Emprisonné sous ce tilleul en charmille

 

 

 

 

 

 

par

 

 

 

 

 

 

Samuel Taylor COLERIDGE

 

 

 

 

 

 

 

 

 

 

 

 

Pour Charles Lamb,

de la Compagnie des Indes,

Londres

 

 

 

 

Au mois de juin 1797, des amis depuis longtemps attendus firent visite à la chaumière de l’auteur ; et le malin de leur arrivée, un accident l’empêcha de prendre part à leurs promenades pendant tout le temps de leur séjour. Un soir où ils l’avaient quitté pour quelques heures, il composa les vers suivants sous la charmille du jardin. (Bernard Delvaille, Coleridge, Seghers, 1963.)

 

 

 

Les voici donc partis : force m’est de rester emprisonné sous ce tilleul en charmille. J’y perds des beautés et des sentiments dont le souvenir eût été exquis, même si un jour la vieillesse devait obscurcir ma vue jusqu’à la cécité.
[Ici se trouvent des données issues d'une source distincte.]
(** * Congestion monitor: a shallow embedding of [live_visualizer.py]

    The development follows the class [CongestionVisualizer]: its
    constructor, the scorer [calculate_congestion], the sampler callback
    [update_plot] and the per-packet body of [capture_packets].

    Conventions of the embedding.
    - Python [float] values are read as exact rationals ([Q]); Python
      [int] values are [Z].  Statements about rationals use [==], [<=]
      and [<] of [Q].
    - [None] is [None]; a field that may hold [None] has an [option] type.
    - Both [update_plot] and the packet body run their state changes
      inside [with self.lock], so each is one atomic step on the object.
    - A Python exception does not roll back the assignments made before
      it: a computation returns its outcome together with the object as
      it stands at that point.
    - The drawing calls (axes, lines, limits) do not feed back into the
      fields modelled here and are left out.

    Two further parts follow the other programs of the repository: the
    connection handler [handle_client] of [server.py] and the sending
    loop [send_messages] of [client.py]. *)

From Stdlib Require Import String ZArith QArith Qminmax List Bool Lia Lqa.
From Stdlib Require Strings.Byte.
From Stdlib Require Import DecimalString.
Import ListNotations.

Local Open Scope Q_scope.

(** ** Python values and exceptions *)

Inductive exn : Set :=
| ZeroDivisionError
| AttributeError
| ValueError.

Inductive result (A : Type) : Type :=
| Ok (a : A)
| Raise (e : exn).

Arguments Ok {A} a.
Arguments Raise {A} e.

Definition result_bind {A B : Type} (r : result A) (k : A -> result B)
  : result B :=
  match r with
  | Ok a => k a
  | Raise e => Raise e
  end.

Declare Scope result_scope.
Delimit Scope result_scope with result.
Notation "x <-- c ;; k" := (result_bind c (fun x => k))
  (at level 61, c at next level, right associativity) : result_scope.

(** [a < b] on floats, as a boolean. *)
Definition Qltb (a b : Q) : bool := negb (Qle_bool b a).

(** [a / b] on numbers: true division, raising on a zero divisor. *)
Definition truediv (a b : Q) : result Q :=
  if Qeq_bool b 0 then Raise ZeroDivisionError else Ok (a / b).

(** [min(a, b)]: the first argument unless the second is strictly less. *)
Definition py_min (a b : Q) : Q := if Qltb b a then b else a.

(** ** [collections.deque] with [maxlen] *)

Record deque (A : Type) : Type := mkDeque {
  maxlen : nat;
  items : list A
}.

Arguments mkDeque {A} maxlen items.
Arguments maxlen {A} d.
Arguments items {A} d.

(** [deque(maxlen=n)] *)
Definition deque_new {A : Type} (n : nat) : deque A := mkDeque n [].

(** [d.append(x)]: push on the right; when that overflows [maxlen], drop
    one element from the left. *)
Definition deque_append {A : Type} (d : deque A) (x : A) : deque A :=
  let l := items d ++ [x] in
  mkDeque (maxlen d) (if (maxlen d <? length l)%nat then tl l else l).

(** [len(d)] *)
Definition deque_len {A : Type} (d : deque A) : nat := length (items d).

(** ** The object *)

Record CongestionVisualizer : Type := mkViz {
  history_length : nat;
  time_values : deque Q;
  cwnd_values : deque (option Z);
  max_cwnd : Z;
  rtt_values : deque (option Q);
  throughput_values : deque Q;
  packet_count : Z;
  last_throughput_time : Q;
  congestion_values : deque (option Q);
  congestion_threshold_rtt : Q;
  congestion_threshold_cwnd : Q;
  congestion_events : list Q;
  start_time : Q;
  latest_cwnd : option Z;
  latest_rtt : option Q
}.

(** Field assignments [self.f = v]. *)
Definition set_time_values v (s : CongestionVisualizer) :=
  mkViz (history_length s) v (cwnd_values s) (max_cwnd s) (rtt_values s)
    (throughput_values s) (packet_count s) (last_throughput_time s)
    (congestion_values s) (congestion_threshold_rtt s)
    (congestion_threshold_cwnd s) (congestion_events s) (start_time s)
    (latest_cwnd s) (latest_rtt s).

Definition set_cwnd_values v (s : CongestionVisualizer) :=
  mkViz (history_length s) (time_values s) v (max_cwnd s) (rtt_values s)
    (throughput_values s) (packet_count s) (last_throughput_time s)
    (congestion_values s) (congestion_threshold_rtt s)
    (congestion_threshold_cwnd s) (congestion_events s) (start_time s)
    (latest_cwnd s) (latest_rtt s).

Definition set_max_cwnd v (s : CongestionVisualizer) :=
  mkViz (history_length s) (time_values s) (cwnd_values s) v (rtt_values s)
    (throughput_values s) (packet_count s) (last_throughput_time s)
    (congestion_values s) (congestion_threshold_rtt s)
    (congestion_threshold_cwnd s) (congestion_events s) (start_time s)
    (latest_cwnd s) (latest_rtt s).

Definition set_rtt_values v (s : CongestionVisualizer) :=
  mkViz (history_length s) (time_values s) (cwnd_values s) (max_cwnd s) v
    (throughput_values s) (packet_count s) (last_throughput_time s)
    (congestion_values s) (congestion_threshold_rtt s)
    (congestion_threshold_cwnd s) (congestion_events s) (start_time s)
    (latest_cwnd s) (latest_rtt s).

Definition set_throughput_values v (s : CongestionVisualizer) :=
  mkViz (history_length s) (time_values s) (cwnd_values s) (max_cwnd s)
    (rtt_values s) v (packet_count s) (last_throughput_time s)
    (congestion_values s) (congestion_threshold_rtt s)
    (congestion_threshold_cwnd s) (congestion_events s) (start_time s)
    (latest_cwnd s) (latest_rtt s).

Definition set_packet_count v (s : CongestionVisualizer) :=
  mkViz (history_length s) (time_values s) (cwnd_values s) (max_cwnd s)
    (rtt_values s) (throughput_values s) v (last_throughput_time s)
    (congestion_values s) (congestion_threshold_rtt s)
    (congestion_threshold_cwnd s) (congestion_events s) (start_time s)
    (latest_cwnd s) (latest_rtt s).

Definition set_last_throughput_time v (s : CongestionVisualizer) :=
  mkViz (history_length s) (time_values s) (cwnd_values s) (max_cwnd s)
    (rtt_values s) (throughput_values s) (packet_count s) v
    (congestion_values s) (congestion_threshold_rtt s)
    (congestion_threshold_cwnd s) (congestion_events s) (start_time s)
    (latest_cwnd s) (latest_rtt s).

Definition set_congestion_values v (s : CongestionVisualizer) :=
  mkViz (history_length s) (time_values s) (cwnd_values s) (max_cwnd s)
    (rtt_values s) (throughput_values s) (packet_count s)
    (last_throughput_time s) v (congestion_threshold_rtt s)
    (congestion_threshold_cwnd s) (congestion_events s) (start_time s)
    (latest_cwnd s) (latest_rtt s).

Definition set_congestion_events v (s : CongestionVisualizer) :=
  mkViz (history_length s) (time_values s) (cwnd_values s) (max_cwnd s)
    (rtt_values s) (throughput_values s) (packet_count s)
    (last_throughput_time s) (congestion_values s)
    (congestion_threshold_rtt s) (congestion_threshold_cwnd s) v
    (start_time s) (latest_cwnd s) (latest_rtt s).

Definition set_latest_cwnd v (s : CongestionVisualizer) :=
  mkViz (history_length s) (time_values s) (cwnd_values s) (max_cwnd s)
    (rtt_values s) (throughput_values s) (packet_count s)
    (last_throughput_time s) (congestion_values s)
    (congestion_threshold_rtt s) (congestion_threshold_cwnd s)
    (congestion_events s) (start_time s) v (latest_rtt s).

Definition set_latest_rtt v (s : CongestionVisualizer) :=
  mkViz (history_length s) (time_values s) (cwnd_values s) (max_cwnd s)
    (rtt_values s) (throughput_values s) (packet_count s)
    (last_throughput_time s) (congestion_values s)
    (congestion_threshold_rtt s) (congestion_threshold_cwnd s)
    (congestion_events s) (start_time s) (latest_cwnd s) v.

(** ** Statements that change the object and may raise *)

Definition M (A : Type) : Type :=
  CongestionVisualizer -> result A * CongestionVisualizer.

Definition ret {A : Type} (a : A) : M A := fun s => (Ok a, s).

Definition bind {A B : Type} (c : M A) (k : A -> M B) : M B :=
  fun s =>
    match c s with
    | (Ok a, s') => k a s'
    | (Raise e, s') => (Raise e, s')
    end.

Definition get : M CongestionVisualizer := fun s => (Ok s, s).

Definition modify (f : CongestionVisualizer -> CongestionVisualizer)
  : M unit := fun s => (Ok tt, f s).

Definition lift {A : Type} (r : result A) : M A := fun s => (r, s).

(** [try: c except Exception: h] *)
Definition try_except {A : Type} (c : M A) (h : exn -> M A) : M A :=
  fun s =>
    match c s with
    | (Ok a, s') => (Ok a, s')
    | (Raise e, s') => h e s'
    end.

Declare Scope stmt_scope.
Delimit Scope stmt_scope with stmt.
Notation "x <- c ;; k" := (bind c (fun x => k))
  (at level 61, c at next level, right associativity) : stmt_scope.
Notation "c ;; k" := (bind c (fun _ => k))
  (at level 61, right associativity) : stmt_scope.

(** ** [__init__]

    [clock0] and [clock1] are the two readings of [time.time()] taken by
    the constructor, in program order: the first goes to
    [last_throughput_time], the second to [start_time]. *)

(** The fields as the constructor leaves them, once the five
    [deque(maxlen=history_length)] calls have succeeded.  Every buffer is
    seeded with one dummy [0]. *)
Definition fresh (n : nat) (congestion_threshold_rtt : Q)
    (congestion_threshold_cwnd : Q) (clock0 clock1 : Q)
  : CongestionVisualizer :=
  {| history_length := n;
     time_values := deque_append (deque_new n) 0;
     cwnd_values := deque_append (deque_new n) (Some 0%Z);
     max_cwnd := 1000;
     rtt_values := deque_append (deque_new n) (Some 0);
     throughput_values := deque_append (deque_new n) 0;
     packet_count := 0;
     last_throughput_time := clock0;
     congestion_values := deque_append (deque_new n) (Some 0);
     congestion_threshold_rtt := congestion_threshold_rtt;
     congestion_threshold_cwnd := congestion_threshold_cwnd;
     congestion_events := [];
     start_time := clock1;
     latest_cwnd := None;
     latest_rtt := None |}.

(** A negative [history_length] makes [deque(maxlen=...)] raise
    [ValueError], and no object comes out. *)
Definition init (history_length : Z) (congestion_threshold_rtt : Q)
    (congestion_threshold_cwnd : Q) (clock0 clock1 : Q)
  : result CongestionVisualizer :=
  if (history_length <? 0)%Z then Raise ValueError
  else Ok (fresh (Z.to_nat history_length) congestion_threshold_rtt
             congestion_threshold_cwnd clock0 clock1).

(** ** [calculate_congestion] *)

Definition calculate_congestion (self : CongestionVisualizer)
    (rtt : option Q) (cwnd : option Z) : result (option Q) :=
  match rtt, cwnd with
  | Some rtt, Some cwnd =>
      (q <-- truediv rtt (congestion_threshold_rtt self) ;;
       let norm_rtt := py_min 1 q in
       norm_cwnd <--
         (if (0 <? max_cwnd self)%Z then
            w <-- truediv (inject_Z cwnd) (inject_Z (max_cwnd self)) ;;
            Ok (1 - py_min 1 w)
          else Ok 0) ;;
       Ok (Some ((norm_rtt + norm_cwnd) / 2)))%result
  | _, _ => Ok None
  end.

(** ** [update_plot]

    [clock] is the reading of [time.time()] at the head of the callback.
    The value returned is the local [is_congested].  What is embedded is
    the block under [with self.lock]: an outcome [Raise] is an exception
    of that block, and an outcome [Ok] says that the block ran to its
    end, not that the drawing calls after it do. *)

Definition append_throughput (x : Q) : M unit :=
  modify (fun s => set_throughput_values (deque_append (throughput_values s) x) s).

Definition append_time (x : Q) : M unit :=
  modify (fun s => set_time_values (deque_append (time_values s) x) s).

Definition append_cwnd (x : option Z) : M unit :=
  modify (fun s => set_cwnd_values (deque_append (cwnd_values s) x) s).

Definition append_rtt (x : option Q) : M unit :=
  modify (fun s => set_rtt_values (deque_append (rtt_values s) x) s).

Definition append_congestion (x : option Q) : M unit :=
  modify (fun s => set_congestion_values (deque_append (congestion_values s) x) s).

Definition append_event (x : Q) : M unit :=
  modify (fun s => set_congestion_events (congestion_events s ++ [x]) s).

(** The callback, block by block in the order of the source.
    [current_time] is the local of that name. *)

(* Calculate throughput *)
Definition update_throughput (current_time : Q) : M unit :=
  (self <- get ;;
   let packets_since_last := packet_count self in
   modify (set_packet_count 0%Z) ;;
   let time_elapsed := current_time - last_throughput_time self in
   if Qltb 0 time_elapsed then
     throughput <- lift (truediv (inject_Z packets_since_last) time_elapsed) ;;
     append_throughput throughput ;;
     modify (set_last_throughput_time current_time)
   else ret tt)%stmt.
Cependant, ces amis que peut-être je ne reverrai jamais, errent joyeux sur la lande au sol souple, au bord de la crête ; peut-être même descendent-ils en serpentant cette vallée au grondement continuel dont je leur ai parlé ; cette vallée qui gronde, envahie par les bois, étroite, profonde, où le soleil de midi fait tout juste de petites taches de lumière ; où le frêne projette d’un roc à l’autre son tronc svelte recourbé comme un pont : frêne sans branches, privé de soleil et humide, dont les rares et pauvres feuilles jaunes ne tremblent jamais sous le vent, et cependant tremblent quand même sous l’éventail de la cascade. C’est là que mes amis contemplent l’écheveau vert sombre des longues algues molles, qui toutes ensemble, – spectacle vraiment fantastique – toujours s’inclinent et s’égouttent sous le rebord ruisselant du schiste bleu.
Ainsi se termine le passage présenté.